AVANCES EN EL DESARROLLO DE UNA VACUNA CONTRA LA ENCEFALITIS EQUINA VENEZOLANA MEDIANTE BIOINGENIERÍA DE PARTÍCULAS ?TIPO VIRUS? Y PROTEÍNAS SUPERFICIALES DE GIARDIA LAMBLIA

OMS SERGIO; FASSOLA LUCIANA; RUPIL LUCÍA LARA; ALBRIEU GUILLERMO; SERRADELL MARIANELA C

Congreso; XIII CONGRESO ARGENTINO DE VIROLOGÍA; 2021

El virus de la encefalitis equina Venezolana (VEEV) es un arbovirus zoonótico de gran impacto sanitario y económico, capaz de causar cuadros febriles y neurológicos en equinos y humanos.
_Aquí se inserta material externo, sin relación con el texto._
(* ===== verification/Vault.v ===== *)
(** * The vault ([contracts/StreamVault.sol])

    The contract the enclave's signatures are for: its storage, its external
    functions as transactions on the storage, the token balances and the event
    log.  A transaction that reverts is [Throw] and changes nothing.  Tokens
    are behind the interface [Erc20]; [ecrecover] and keccak are the chain's.

    Unsigned integers are [Z] in their range: additions are checked, the two
    explicit casts to uint128 are written as remainders. *)

From S2P Require Import Prelude JsString JsNumber Utf8 Json JsonFacts Encoding Wire Abi Instances.

(** ** Storage *)

Record Stream := {
  s_employer : Z;
  s_recipient : Z;
  s_token : Z;
  s_commitment : Z;
  s_funded : Z;
  s_withdrawn : Z;
  s_startTime : Z;
  s_cancelled : bool;
}.

(** A storage slot that was never written. *)
Definition zero_stream : Stream :=
  {| s_employer := 0; s_recipient := 0; s_token := 0; s_commitment := 0; s_funded := 0;
     s_withdrawn := 0; s_startTime := 0; s_cancelled := false |}.

Record Storage := {
  owner : Z;
  teeSigner : Z;
  nextStreamId : Z;
  streams : gmap Z Stream;
  entered : Z;
}.

Definition stream_at (v : Storage) (id : Z) : Stream := default zero_stream (streams v !! id).

Definition set_stream (v : Storage) (id : Z) (s : Stream) : Storage :=
  {| owner := owner v; teeSigner := teeSigner v; nextStreamId := nextStreamId v;
     streams := <[id := s]> (streams v); entered := entered v |}.

Inductive Event : Type :=
| StreamCreated (id employer recipient token commitment startTime : Z) (encryptedTerms : bytes)
| StreamFunded (id amount : Z)
| Withdrawn (id recipient amount : Z)
| StreamCancelled (id refunded : Z)
| TermsRevealed (id : Z) (terms : bytes)
| TeeSignerUpdated (signer : Z).

(** ** Tokens *)

(** Balances by token and holder. *)
Definition Balances : Type := Z → Z → Z.

(** [transfer] and [transferFrom] of a token: [None] when the call reverts or
    returns false. *)
Class Erc20 := {
  token_transfer : Z → Z → Z → Z → Balances → option Balances;
}.

(** What a standard token does to the balances. *)
Definition move (token from to amount : Z) (b : Balances) : Balances :=
  λ t h,
    if decide (t = token) then
      b t h - (if decide (h = from) then amount else 0) + (if decide (h = to) then amount else 0)
    else b t h.

Class Erc20Laws `{Erc20} := {
  transfer_moves t from to n b b' :
    token_transfer t from to n b = Some b' → b' = move t from to n b ∧ n ≤ b t from;
}.

(** ** Transactions *)

(** The deployment: [address(this)] and [block.chainid]. *)
Record Net := { this : Z; chainid : Z }.

Record Msg := { sender : Z; timestamp : Z }.

Record World := {
  vault : Storage;
  balances : Balances;
  events : list Event;
}.

Definition WITHDRAW_TAG_word `{Evm} : Z := be_value (keccak (utf8_encode (js "SW_WITHDRAW_V1"))).
Definition SETTLE_TAG_word `{Evm} : Z := be_value (keccak (utf8_encode (js "SW_SETTLE_V1"))).

(** [_recoverEthSigned]; [ecrecover] is called with [v], [r] and [s] of the
    65 bytes, a [v] below 27 shifted by 27. *)
Definition recoverEthSigned `{Evm} (digest : bytes) (sig : bytes) : outcome Z :=
  require! (length sig =? 65)%nat else js "bad sig length" in
  let v0 := be_value (drop 64 sig) in
  let v := if v0 <? 27 then v0 + 27 else v0 in
  let signer := ecrecover (eth_signed digest) v (take 32 sig) (take 32 (drop 32 sig)) in
  require! negb (signer =? 0) else js "invalid signature" in
  Ret signer.

Section vault.
Context `{Evm, Erc20} (net : Net).

Definition authorization_digest (tag id commitment accrued deadline : Z) : bytes :=
  keccak (abi_encode [tag; chainid net; this net; id; commitment; accrued; deadline]).

Definition setTeeSigner (m : Msg) (signer : Z) (w : World) : outcome World :=
  let v := vault w in
  require! sender m =? owner v else js "not owner" in
  require! negb (signer =? 0) else js "zero signer" in
  Ret {| vault := {| owner := owner v; teeSigner := signer; nextStreamId := nextStreamId v;
                     streams := streams v; entered := entered v |};
         balances := balances w; events := events w ++ [TeeSignerUpdated signer] |}.

Definition checked (w n : Z) : outcome Z :=
  if n <? 2 ^ w then Ret n else Throw (Error (js "Panic") (js "0x11")).

Definition createStream (m : Msg) (recipient token commitment startTime : Z)
    (encryptedTerms : bytes) (w : World) : outcome World :=
  let v := vault w in
  require! negb (recipient =? 0) else js "zero recipient" in
  require! negb (token =? 0) else js "zero token" in
  require! negb (commitment =? 0) else js "zero commitment" in
  let id := nextStreamId v in
  next ← checked 256 (id + 1);
  Ret {| vault := {| owner := owner v; teeSigner := teeSigner v; nextStreamId := next;
                     streams := <[id := {| s_employer := sender m; s_recipient := recipient;
                       s_token := token; s_commitment := commitment; s_funded := 0;
                       s_withdrawn := 0; s_startTime := startTime; s_cancelled := false |}]> (streams v);
                     entered := entered v |};
         balances := balances w;
         events := events w ++ [StreamCreated id (sender m) recipient token commitment startTime encryptedTerms] |}.

(** The modifier: the body runs with the flag raised, on success it is lowered. *)
Definition set_entered (n : Z) (v : Storage) : Storage :=
  {| owner := owner v; teeSigner := teeSigner v; nextStreamId := nextStreamId v;
     streams := streams v; entered := n |}.

Definition nonReentrant (body : World → outcome World) (w : World) : outcome World :=
  require! entered (vault w) =? 1 else js "reentrancy" in
  w' ← body {| vault := set_entered 2 (vault w); balances := balances w; events := events w |};
  Ret {| vault := set_entered 1 (vault w'); balances := balances w'; events := events w' |}.

(** An external call of a token, and a [require] on its result. *)
Definition pay (token from to amount : Z) (failure : jsstr) (w : World) : outcome World :=
  match token_transfer token from to amount (balances w) with
  | Some b => Ret {| vault := vault w; balances := b; events := events w |}
  | None => revert failure
  end.
Lemma liabilities_insert t v id s :
  liabilities t (set_stream v id s) = liabilities t v - pending t (stream_at v id) + pending t s.
Proof.
  unfold liabilities, set_stream, stream_at. cbn [streams].
  assert (∀ m : gmap Z Stream, m !! id = None →
    map_fold (λ _ s acc, pending t s + acc) 0 (<[id:=s]> m)
    = pending t s + map_fold (λ _ s acc, pending t s + acc) 0 m) as Hfresh.
  { intros m Hm. rewrite map_fold_insert_L; [done|intros; lia|done]. }
  destruct (streams v !! id) as [s'|] eqn:E; cbn [default].
  - rewrite <- insert_delete_eq, Hfresh by apply lookup_delete_eq.
    rewrite (map_fold_delete_L _ 0 id s' (streams v)); [cbn; lia|intros; lia|done].
  - rewrite Hfresh by done.
    assert (pending t zero_stream = 0) as -> by (unfold pending; cbn; by destruct (decide _)).
    lia.
Qed.

Lemma pending_nonneg t s : stream_ok s → 0 ≤ pending t s.
Proof. unfold stream_ok, pending. intros. repeat case_match; lia. Qed.

Section facts.
Context `{EvmLaws, Erc20Laws} (net : Net).

(** One transaction keeps the storage well-formed and the vault solvent. *)
Lemma put_stream_ok v id s : vault_ok net v → streams v !! id ≠ None → stream_ok s →
  s_employer s = s_employer (stream_at v id) → vault_ok net (set_stream v id s).
Proof.
  intros (He & Hn & Hs) Hid Hok Hemp. split; [done|]. split; [done|]. cbn.
  destruct (streams v !! id) as [s0|] eqn:E0; [|done].
  unfold stream_at in Hemp. rewrite E0 in Hemp. cbn in Hemp.
  intros id' s' [[<- <-]|[_ E]]%lookup_insert_Some; [|by apply Hs].
  destruct (Hs _ _ E0) as (? & _ & ?). rewrite Hemp. tauto.
Qed.


(** A payment out of the vault lowers its balance by at most the amount, and
    only in that token. *)
Lemma pay_out_balance t k to n b b' : 0 ≤ n → token_transfer k (this net) to n b = Some b' →
  b t (this net) - (if decide (k = t) then n else 0) ≤ b' t (this net).
Proof.
  intros Hn (-> & _)%transfer_moves. unfold move.
  destruct (decide (t = k)) as [->|Hne].
  - rewrite !decide_True by done. destruct (decide _); lia.
  - rewrite decide_False by done. lia.
Qed.

Lemma pay_positive_balance t k to n b b' : 0 ≤ n →
  transfer_positive k (this net) to n b = Some b' →
  b t (this net) - (if decide (k = t) then n else 0) ≤ b' t (this net).
Proof.
  unfold transfer_positive. intros Hn. destruct (0 <? n); [by apply pay_out_balance|].
  intros [= <-]. case_decide; lia.
Qed.

Lemma pay_in_balance t k from n b b' : 0 ≤ n → from ≠ this net →
  token_transfer k from (this net) n b = Some b' →
  b' t (this net) = b t (this net) + (if decide (k = t) then n else 0).
Proof.
  intros Hn Hf (-> & _)%transfer_moves. unfold move.
  destruct (decide (t = k)) as [->|Hne].
  - rewrite (decide_False (P:=this net = from)), !decide_True by done. lia.
  - rewrite decide_False by done. lia.
Qed.

Definition world_ok (w : World) : Prop := vault_ok net (vault w) ∧ solvent net w.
La única vacuna aprobada para equinos en países con circulación endémica es la TC-83 y consiste en partículas infectivas atenuadas obtenidas a partir de una cepa epizoótica. Entre sus desventajas se destacan la posible reversión al fenotipo virulento y la propagación en la naturaleza. En nuestro instituto se desarrolló una estrategia de vacunación basada en partículas similares a virus (virus-like particles, VLPs) decoradas con proteínas de superficie de Giardia lamblia (Variant-specific Surface Proteins, VSPs). Esta plataforma combina la inmunogenicidad de las VLPs con las propiedades adyuvantes y protectivas de las VSPs. Como objetivo nos propusimos obtener una vacuna segura y efectiva montando los antígenos inmunodominantes del VEEV en este sistema y demostrar así su adaptabilidad con diferentes modelos virales. En primer lugar, amplificamos los genes que codifican las glicoproteínas de interés de la cepa vacunal TC-83 y luego los clonamos en vectores de expresión para células eucariotas. Con los plásmidos obtenidos transfectamos diferentes líneas celulares y verificamos su expresión mediante inmunofluorescencia y Western blotting. A su vez, para la inmunodetección generamos suero policlonal de ratones infectados con la cepa vacunal. Además, produjimos de manera recombinante la proteína E2 con un tag de histidina, para generar anticuerpos exclusivos contra este epítopo. Para la producción de VLP-VSPs co-transfectamos una línea celular que expresa establemente en su membrana la VSP, con dos plásmidos: uno queexpresa el antígeno viral y el otro, la proteína Gag del virus de leucemia murina que permite el ensamblado de las VLPs. Actualmente estamos caracterizándolas y luego evaluaremos su efectividad como inmunógeno en modelo murino y su utilidad para el diagnóstico serológico.